There are likewise parts of complementarianism for which what Josh Butler does is iconic. Paul’s metaphors about marriage and the church are intended to make a limited point about Christ’s election of the church but many complementarians (Piper, and Wilson and the disgraced Driscoll come to mind) have read the metaphor backwards to determine how family life is supposed to be organised and see in the trinity something about the essential natures of men and women. You might be straying into that territory when you say “Butler interprets the Bible analogically: sex is a symbol of how the relationship of man and wife relationships and Christ and the church. The Bible links the two relationships, but does not invoke penetration.” The bible links the relationship between men and women only to make a limited point about God from the way marriage worked in Pauls time. The metaphor is not prescriptive in the other direction anymore than Paul referring to grafting in intended to tell us how to prune and graft fruit trees.
Some have even gone further and despite its unbiblical and heretical nature promoted the idea of a hierarchy with God then Jesus then Fathers then Mothers then children. That we are now talking about patriarchy instead of complementarianism is a distinction made by some but for others no distinction exists.
Complementarianism is a broad movement and some wont feel represented by Josh Butler, but he is squarely in the middle of it – history could not call Tim Keller or the T.G.C. fringe elements of the movement.
I aimed to say that complementarianism is based on the idea that it is a result of reading the Bible straightforwardly.

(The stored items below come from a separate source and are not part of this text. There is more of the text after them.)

Lemma sql_insertJob_Ok r d d' :
  sql_insertJob r d = Ok d' →
  db_jobs d !! jr_id r = None ∧ job_row_ok r = true ∧
  is_Some (db_workspaces d !! jr_workspace_id r) ∧ d' = set_jobs d (<[jr_id r := r]> (db_jobs d)).
Proof.
  unfold sql_insertJob. intros H. repeat case_match; simplify_eq; breflect.
  split_and!; [by apply eq_None_not_Some|done|by apply not_eq_None_Some|done].
Qed.

Lemma sql_insertJob_ok r d d' : db_ok d → sql_insertJob r d = Ok d' → db_ok d'.
Proof. intros Hd (Hn & Hok & Hws & ->)%sql_insertJob_Ok. by eapply (set_jobs_ok d (jr_id r) r); eauto. Qed.

Lemma sql_deleteJob_ok id d : db_ok d → db_ok (sql_deleteJob id d).2.
Proof.
  intros [HJ HR HA]. unfold sql_deleteJob. case_match; [|done]. split; cbn.
  - intros i s [_ Hs]%lookup_delete_Some. by apply HJ.
  - intros i s [Hs Hne]%map_lookup_filter_Some. cbn in Hne.
    destruct (HR _ _ Hs) as (? & ? & ?). by rewrite lookup_delete_ne by done.
  - intros i k s s' [Hs _]%map_lookup_filter_Some [Hs' _]%map_lookup_filter_Some. by apply HA.
Qed.


Lemma sql_insertRun_Ok id job trigger at_ status phase code msg created updated d d' :
  sql_insertRun id job trigger at_ status phase code msg created updated d = Ok d' →
  db_runs d !! id = None ∧ is_Some (db_jobs d !! job) ∧
  ∃ r, r = MkRunRow id job None trigger at_ None None status phase code msg
             None None None None None None 0 created updated ∧
    run_row_ok r = true ∧ active_conflict d r = false ∧
    d' = set_runs d (<[id := r]> (db_runs d)).
Proof.
  unfold sql_insertRun. intros H. repeat case_match; simplify_eq; breflect.
  split_and!; [by apply eq_None_not_Some|by apply not_eq_None_Some|eexists; split_and!; done].
Qed.
(** src/server/job-repository.ts:402-406 list *)
Definition list_jobs : M (list JobSummary) := database (
  rows ← query sql_listJobs;
  all ← read (summaries rows);
  mret (merge_sort jobs_in_order all)).

(** src/server/job-repository.ts:412-414 get *)
Definition get (jobId : string) : M JobSummary := database (
  row ← read (requireJobRow jobId);
  read (summary row)).

(** src/server/job-repository.ts:547-549 referencesWorkspace *)
Definition referencesWorkspace (workspaceId : string) : M bool :=
  database (query (sql_referencingWorkspace workspaceId)).

(** src/server/job-repository.ts:555-557 listEnabled *)
Definition listEnabled : M (list JobSummary) := database (
  rows ← query sql_enabledJobs; read (summaries rows)).

(** A parameter [now: number = this.#now()] that is then checked. *)
Definition given_now (now clock : jsval) : result thrown Z :=
  match now with VUndefined => repo_now clock | _ => requireTimestamp now end.

(** src/server/job-repository.ts:559-562 listDue *)
Definition listDue (now clock : jsval) : M (list JobSummary) :=
  at_ ← lift_result (given_now now clock);
  database (rows ← query (sql_dueJobs at_); read (summaries rows)).

(** src/server/job-repository.ts:564-566 nextDueAt *)
Definition nextDueAt : M (option Z) := database (query sql_nextDue).

(** ** Definitions *)

(** The columns [schedule_kind] to [time_zone] of a schedule. *)
Definition schedule_columns (s : JobSchedule)
  : string * option Z * option Z * option string * option string :=
  match s with
  | SchInterval m a => ("interval", Some m, Some a, None, None)
  | SchDaily t z => ("daily", None, None, Some t, Some z)
  end.

Definition as_boolean (v : jsval) : result thrown bool :=
  match v with VBool b => Ok b | _ => Err (jobInvalid None) end.

(** [enabled ? firstJobOccurrenceAfter(schedule, now) : null] *)
Definition next_if_enabled (enabled : bool) (schedule : JobSchedule) (now : Z) : result thrown (option Z) :=
  if enabled then
    n ← firstJobOccurrenceAfter (schedule_value schedule) (VNum (JInt now)); Ok (Some n)
  else Ok None.

(** src/server/job-repository.ts:420-448 create *)
Definition create (input clock uuid : jsval) : M JobSummary :=
  now ← lift_result (repo_now clock);
  name ← lift_result (repo_name (get_field "name" input));
  workspaceId ← lift_result (repo_workspaceId (get_field "workspaceId" input));
  prompt ← lift_result (repo_prompt (get_field "prompt" input));
  preRunScript ← lift_result (repo_hook (nullish (get_field "preRunScript" input)) workspaceId);
  postRunScript ← lift_result (repo_hook (nullish (get_field "postRunScript" input)) workspaceId);
  enabled ← lift_result (as_boolean (get_field "enabled" input));
  lift_result (validateHookAcknowledgement
    (bool_decide (is_Some preRunScript) || bool_decide (is_Some postRunScript))
    (get_field "acknowledgeHostHooks" input));;
  schedule ← lift_result (establishJobSchedule (get_field "schedule" input) (VNum (JInt now)));
  nextRunAt ← lift_result (next_if_enabled enabled schedule now);
  id ← lift_result (newId uuid);
  database (
    exists_ ← query (sql_workspaceExists workspaceId);
    guard_M (negb exists_) (jobInvalid None);;
    let '(kind, minutes, anchor, time, zone) := schedule_columns schedule in
    run_insert (sql_insertJob
      {| jr_id := id; jr_name := name; jr_workspace_id := workspaceId; jr_prompt := prompt;
         jr_schedule_kind := kind; jr_interval_minutes := minutes; jr_anchor_at := anchor;
         jr_daily_time := time; jr_time_zone := zone; jr_pre_run_script := preRunScript;
         jr_post_run_script := postRunScript; jr_enabled := if (enabled : bool) then 1 else 0;
         jr_next_run_at := nextRunAt; jr_created_at := now; jr_updated_at := now |}));;
  get id.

Some egalitarians also proceed from the same notion that the Bible can be read straight forwardly. Then there’s a myriad of other approaches, including ones that adopt a progressive revelation thesis.
I believe you are correct in putting TGC in the centre of the complementarian movement at least in English-speaking countries. I think we need to be cautious though about privileging English-speaking or western Christianity
Hi John,
I don’t feel anywhere near as strongly about this as you do, judging by your two follow-up pieces.
Apart from “going beyond what is written”, cf Mikey Lynch, your two accusations are these:
“Bulter offers a reductionistic version of sex, and builds a reductionistic version of relationship.
His views invite a culture of male dominance or male entitlement”
From what you’ve quoted I don’t understand the charge of reductionism. It seems rather that Butler has commented on the central act of sex without excluding other aspects.
Secondly, on the culture of male dominance: why should a spiritual analogy for coitus do that? Happy to grant that it’s cringeworthy. But I think that attaching spiritual significance to coitus only promotes male dominance if you view coitus as inherently an act of male dominance. What have I missed?
Best regards, and I do enjoy your writing,
James
James, the best suggestion I can make is for you to read what Butler wrote and determine whether you agree he has read into sexual intercourse a particular view of male-female relationships in general. Its about placing the male as essentially the initiator and women as “hospitable” in particular. The longer version of his piece was linked from the TGC site, but it has now vanished. The book is on Amazon and Koorong. It’s called Beautiful Union. Or I can send you the excerpt if you like.